- Location: Hazarajat, Afghanistan
- Date: 1888–1893
- Target: Hazaras
- Attack type: Ethnic cleansing, Genocide, slavery
- Victims: Estimate 50 to 62% of the Hazara population of Hazarajat killed & displaced.;
- Perpetrators: Afghan army under Abdur Rahman joined by Sunni volunteers from various tribes^{[citation needed]}
- Motive: Ethnic prejudice, Anti-Shi'ism, and Colonization^{[page needed]}

= Hazara genocide =

Mass killings of Hazaras after the Second Anglo-Afghan War

The Hazara genocide occurred in the Hazarajat area of Afghanistan in the aftermath of the Second Anglo-Afghan War when the Afghanistan Emirate signed the Treaty of Gandamak. Afghan Amir Abdur Rahman set out to bring the Turkistan, Hazaristan, and Kafiristan regions under his control. He launched several campaigns in the Hazarajat due to resistance to oppression from the Hazaras, culminating in the Battle of Uruzgan and he conducted a widespread genocidal campaign against its population.

The Hazaras are a Shia Muslim minority in predominantly Sunni Muslim countries. This religious difference has contributed to their historic marginalization and made them targets of sectarian violence. Over 60 percent of the total Hazara population was massacred with some being displaced and exiled by migrating to British India and Iran and other adjoining areas. The Hazara land was distributed among loyalist villagers of nearby non-Hazaras. The repression after the uprising has been called the most significant case of genocide or ethnic cleansing in the history of modern Afghanistan.

==First uprising==

The first Hazara uprising against Abdur Rahman took place between 1888 and 1890. When Abdur Rahman's cousin, Mohammad Eshaq, revolted against him, tribal leaders of the Sheikh Ali Hazaras joined the revolt. The revolt was short-lived and crushed as the Emir extended his control over large parts of Hazarajat. Leaders of the Sheikh Ali Hazaras had allies in two groups, Shia and Sunni. Abdur Rahman took advantage of the situation, pitting Sunni Hazara against the Shia Hazara, and made pacts among the Hazara.

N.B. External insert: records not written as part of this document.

(** [weiToJpy] on the digits of a non-negative integer. *)
Lemma weiToJpy_digits (w : N) (p : Z) :
  (0 <= p <= 18)%Z ->
  weiToJpy (N_toString w) (num p)
  = Ok (let intPart := N_toString (w / 10 ^ Z.to_N p) in
        let decPart :=
          padStart (N_toString (w mod 10 ^ Z.to_N p)) (Z.to_nat p) 48%N in
        match strip_trailing_zeros decPart with
        | [] => intPart
        | trimmedDecPart => intPart ++ str "." ++ trimmedDecPart
        end).
Proof.
  intros Hp. unfold weiToJpy.
  destruct (decimals_in_range p Hp) as [-> ->].
  destruct (N_toString_spec w) as (Hd & Hne & Hv).
  rewrite (StringToBigInt_digits _ Hd Hne), Hv.
  replace (10 ^ Z.of_nat (Z.to_nat p))%Z with (Z.of_N (10 ^ Z.to_N p))
    by (rewrite N2Z.inj_pow, Z2N.id, Z2Nat.id by lia; reflexivity).
  rewrite <- N2Z.inj_quot, <- N2Z.inj_rem, !BigInt_toString_of_N.
  cbv zeta.
  destruct (strip_trailing_zeros _); reflexivity.
Qed.

Lemma dropWhile_zero_split s :
  s = repeat 48%N (length s - length (dropWhile (N.eqb 48) s))
      ++ dropWhile (N.eqb 48) s.
Proof.
  induction s as [| c s IH]; [reflexivity |].
  cbn [dropWhile]. destruct (N.eqb_spec 48 c) as [<- | Hc].
  - assert (Hle : length (dropWhile (N.eqb 48) s) <= length s).
    { clear. induction s as [| d s IH]; cbn [dropWhile length]; [lia |].
      destruct (48 =? d)%N; cbn [length]; lia. }
    cbn [length].
    replace (S (length s) - length (dropWhile (N.eqb 48) s))
      with (S (length s - length (dropWhile (N.eqb 48) s))) by lia.
    cbn [repeat app]. f_equal. exact IH.
  - cbn [length]. rewrite Nat.sub_diag. reflexivity.
Qed.

(** Printing the value of a digit string and padding it back to its length
    gives the string. *)
Lemma padStart_digits s :
  forallb is_digit s = true -> s <> [] ->
  padStart (N_toString (digits_value s)) (length s) 48%N = s.
Proof.
  intros Hd Hne. rewrite (N_toString_digits_value s Hd). unfold padStart.
  pose proof (dropWhile_zero_split s) as E.
  destruct (dropWhile (N.eqb 48) s) as [| c t].
  - cbn [length] in E. rewrite app_nil_r, Nat.sub_0_r in E. cbn [length].
    destruct s as [| d s]; [congruence |]. cbn [length] in *.
    replace (S (length s) - 1) with (length s) by lia.
    rewrite E. cbn [repeat]. symmetry. apply repeat_cons.
  - symmetry. exact E.
Qed.

Lemma dropWhile_repeat_zero n s :
  dropWhile (N.eqb 48) (repeat 48%N n ++ s) = dropWhile (N.eqb 48) s.
Proof. induction n as [| n IH]; [reflexivity | exact IH]. Qed.

Lemma rev_repeat (c : CodeUnit) n : rev (repeat c n) = repeat c n.
Proof.
  induction n as [| n IH]; [reflexivity |].
  cbn [repeat rev]. rewrite IH. symmetry. apply repeat_cons.
Qed.

Lemma strip_trailing_zeros_padded f n :
  strip_trailing_zeros (f ++ repeat 48%N n) = strip_trailing_zeros f.
Proof.
  unfold strip_trailing_zeros.
  rewrite rev_app_distr, rev_repeat, dropWhile_repeat_zero. reflexivity.
Qed.

End RoundTrip.

(** C1, as amended. For every precision [p] in [0, 18] and every decimal
    string [A] (digits, at most one separator, at least one digit) with at
    most [p] fractional digits that parses as a finite number,
    [weiToJpy (jpyToWei (A, p), p)] returns the canonical form of [A]: the
    integer part without leading zeros (a single zero if it is empty or
    zero), the fractional part without trailing zeros, and no separator when
    that part is empty. *)
Theorem round_trip_decimal (A : JSString) (p : Z) :
  is_decimal A = true ->
  Number_isFinite (parseFloat A) = true ->
  (0 <= p <= 18)%Z ->
  (length (frac_part A) <= Z.to_nat p)%nat ->
  (w <- jpyToWei (AmountString A) (num p) ;; weiToJpy w (num p)) = Ok (canonical A).
Proof.
  intros H Hfin Hp Hlen.
  rewrite (jpyToWei_decimal A p H Hfin Hp). cbn [bind].
  rewrite (weiToJpy_digits _ p Hp).
  destruct (scaled_digits_spec A (Z.to_nat p) H) as (_ & _ & ->).
  destruct (is_decimal_inv A H) as (i & f & Ei & Ef & Hi & Hf & _ & _).
  unfold canonical. rewrite Ei, Ef in *.
  set (fp := slice0 (padEnd f (Z.to_nat p) 48%N) (Z.to_nat p)).
  assert (Hfp : fp = f ++ repeat 48%N (Z.to_nat p - length f)).
  { unfold fp, slice0, padEnd. apply firstn_all2.
    rewrite length_app, repeat_length. lia. }
  assert (Hfpl : length fp = Z.to_nat p) by apply padded_length.
  assert (Hfpd : forallb is_digit fp = true) by (apply padded_digits, Hf).
  assert (Hb : (digits_value fp < 10 ^ Z.to_N p)%N).
  { replace (Z.to_N p) with (N.of_nat (length fp)) by lia.
    apply digits_value_bound, Hfpd. }
  replace (Z.to_N p) with (N.of_nat (Z.to_nat p)) in * by lia.
  assert (Hpow : (10 ^ N.of_nat (Z.to_nat p) <> 0)%N)
    by (apply N.pow_nonzero; discriminate).
  rewrite N.div_add_l, N.div_small, N.add_0_r by assumption.
  rewrite N.add_comm, N.Div0.mod_add, N.mod_small by assumption.
  rewrite (N_toString_digits_value i Hi).
  assert (Ez : strip_trailing_zeros
                 (padStart (N_toString (digits_value fp)) (Z.to_nat p) 48%N)
               = strip_trailing_zeros f).
  { destruct fp as [| c fp'] eqn:Efp.
    - cbn [length] in Hfpl. rewrite <- Hfpl.
      destruct f; [reflexivity | discriminate Hfp].
    - rewrite <- Hfpl, padStart_digits by (assumption || discriminate).
      rewrite Hfp. apply strip_trailing_zeros_padded. }
  cbv zeta. rewrite Ez.
  destruct (strip_trailing_zeros f); reflexivity.
Qed.

Lemma round_trip_decimal_witness :
  (w <- jpyToWei (AmountString (str "007.2500")) (num 6) ;; weiToJpy w (num 6))
  = Ok (canonical (str "007.2500"))
  /\ canonical (str "007.2500") = str "7.25".
Proof.
  split; [| reflexivity].
  apply (round_trip_decimal (str "007.2500") 6);
    [reflexivity | reflexivity | lia | vm_compute; lia].
Defined.

(** C1, as stated, fails on a decimal string too large for a double: with
    no fractional digit and precision 0, [10^309] is a decimal string within
    the claim, [parseFloat] reads it as [Infinity], and [jpyToWei] refuses
    it instead of returning a result. *)
Lemma round_trip_overflow :
  is_decimal ten_to_the_309 = true
  /\ length (frac_part ten_to_the_309) = 0
  /\ parseFloat ten_to_the_309 = Infinity false
  /\ jpyToWei (AmountString ten_to_the_309) (num 0)
     = Throw (JPYCPaymentError (str "金額は有限の数値である必要があります")
                               INVALID_AMOUNT (DetailsAmount ten_to_the_309))
  /\ (w <- jpyToWei (AmountString ten_to_the_309) (num 0) ;; weiToJpy w (num 0))
     = Throw (JPYCPaymentError (str "金額は有限の数値である必要があります")
                               INVALID_AMOUNT (DetailsAmount ten_to_the_309)).
Proof. repeat split; vm_compute; reflexivity. Qed.

Section Numbers.

Lemma Qpower_2_nonneg (e : Z) : (0 <= e)%Z -> (Qpower 2 e == inject_Z (2 ^ e))%Q.
Proof. intros H. symmetry. apply (Zpower_Qpower 2 e H). Qed.

Lemma round_half_even_integer (x : Q) (k : Z) :
  (x == inject_Z k)%Q -> round_half_even x = k.
Proof.
  intros E. unfold round_half_even.
  assert (Hf : Qfloor x = k) by (rewrite (Qfloor_comp _ _ E); apply Qfloor_Z).
  rewrite Hf.
  assert (Hlt : (x - inject_Z k < 1 # 2)%Q).
  { rewrite E. unfold Qminus. rewrite Qplus_opp_r. reflexivity. }
  replace (x - inject_Z k ?= 1 # 2)%Q with Lt
    by (symmetry; apply Qlt_alt; exact Hlt).
  reflexivity.
Qed.

Lemma Qlog2_floor_integer (z : Z) :
  (0 < z)%Z -> Qlog2_floor (inject_Z z) = Z.log2 z.
Proof.
  intros Hz. unfold Qlog2_floor. cbn [Qnum Qden inject_Z].
  change (Z.log2 1) with 0%Z. rewrite Z.sub_0_r.
  assert (H : Qle_bool (Qpower 2 (Z.log2 z)) (inject_Z z) = true).
  { apply Qle_bool_iff. rewrite Qpower_2_nonneg by apply Z.log2_nonneg.
    rewrite <- Zle_Qle. apply Z.log2_spec, Hz. }
  rewrite H. reflexivity.
Qed.

(** An integer below [2^53] is a double: rounding keeps it. *)
Lemma round_double_integer (z : Z) :
  (0 < z < 2 ^ 53)%Z -> round_double (inject_Z z) = Finite (inject_Z z).
Proof.
  intros [Hpos Hlt]. unfold round_double.
  assert (Hc : (inject_Z z ?= 0)%Q = Gt).
  { apply Qgt_alt. change 0%Q with (inject_Z 0). rewrite <- Zlt_Qlt. exact Hpos. }
  rewrite Hc.
  assert (Ha : Qabs (inject_Z z) = inject_Z z).
  { unfold Qabs, inject_Z. rewrite Z.abs_eq by lia. reflexivity. }
  rewrite Ha, (Qlog2_floor_integer z Hpos).
  set (e := Z.log2 z).
  assert (He : (0 <= e < 53)%Z).
  { split; [apply Z.log2_nonneg |]. apply Z.log2_lt_pow2; lia. }
  replace (Z.max e (-1022) - 52)%Z with (- (52 - e))%Z by lia.
  assert (Hp : (Qpower 2 (- (52 - e)) == / inject_Z (2 ^ (52 - e)))%Q).
  { rewrite Qpower_opp, Qpower_2_nonneg by lia. reflexivity. }
  assert (Hnz : ~ (inject_Z (2 ^ (52 - e)) == 0)%Q).
  { intros E. unfold Qeq in E. cbn [Qnum Qden inject_Z] in E.
    assert (2 ^ (52 - e) <> 0)%Z by (apply Z.pow_nonzero; lia). lia. }
  assert (Hm : round_half_even (inject_Z z / Qpower 2 (- (52 - e)))
               = (z * 2 ^ (52 - e))%Z).
  { apply round_half_even_integer. rewrite Hp, inject_Z_mult. field. exact Hnz. }
  rewrite Hm.
  assert (Hv : Qred (inject_Z (z * 2 ^ (52 - e)) * Qpower 2 (- (52 - e))) = inject_Z z).
  { rewrite <- (Qcanon.Qred_identity (inject_Z z)).
    - apply Qred_complete. rewrite Hp, inject_Z_mult. field. exact Hnz.
    - cbn [Qnum Qden inject_Z]. apply Z.gcd_1_r. }
  rewrite Hv.
  assert (Hfin : Qle_bool (Qpower 2 1024) (inject_Z z) = false).
  { destruct (Qle_bool (Qpower 2 1024) (inject_Z z)) eqn:E; [| reflexivity].
    apply Qle_bool_iff in E. rewrite Qpower_2_nonneg in E by lia.
    rewrite <- Zle_Qle in E.
    assert (2 ^ 53 < 2 ^ 1024)%Z by (apply Z.pow_lt_mono_r; lia). lia. }
  rewrite Hfin. reflexivity.
Qed.

End Numbers.

(** ** The identifier codec: decoding what was encoded *)

Section Decode.

(** A safe integer prints as its digits, and its digits are read back. *)
Lemma Number_toString_safe (id : Z) :
  (0 <= id <= MAX_SAFE_INTEGER)%Z ->
  Number_toString (num id) = N_toString (Z.to_N id).
Proof.
  intros H. unfold Number_toString, num.
  rewrite Qfloor_Z, Qeq_bool_refl.
  replace (Z.abs id <=? MAX_SAFE_INTEGER)%Z with true
    by (symmetry; apply Z.leb_le; lia).
  cbn [andb]. destruct id; try reflexivity. lia.
Qed.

After all of Sheikh Ali Hazaras' chiefs were sent to Kabul, opposition within the leadership of Sawar Khan and Syed Jafar Khan continued against the government troops, but at last, were defeated. Taxes were imposed and Afghan administrators were sent to occupied places, where they subjugated the people with abuses. People were disarmed, villages were looted, local tribal chiefs were imprisoned or executed, and the better lands were confiscated and given to Kochi people (nomads).

==Second uprising==
The second uprising occurred in the Spring of 1892. According to Sayed Askar Mousavi, the cause of the uprising was an assault on the wife of a Hazara chieftain by Afghan soldiers. The families of both the man and his wife killed the soldiers involved and attacked the local garrison. Several other tribal chiefs who supported Abdur Rahman now turned against him and joined the rebellion, which rapidly spread through the entire Hazarajat. In response to the rebellion, the Emir declared a "jihad" against the Shias and raised an army of up to 40,000 soldiers, 10,000 mounted troops, and 100,000. He also brought in British military advisers to train his army.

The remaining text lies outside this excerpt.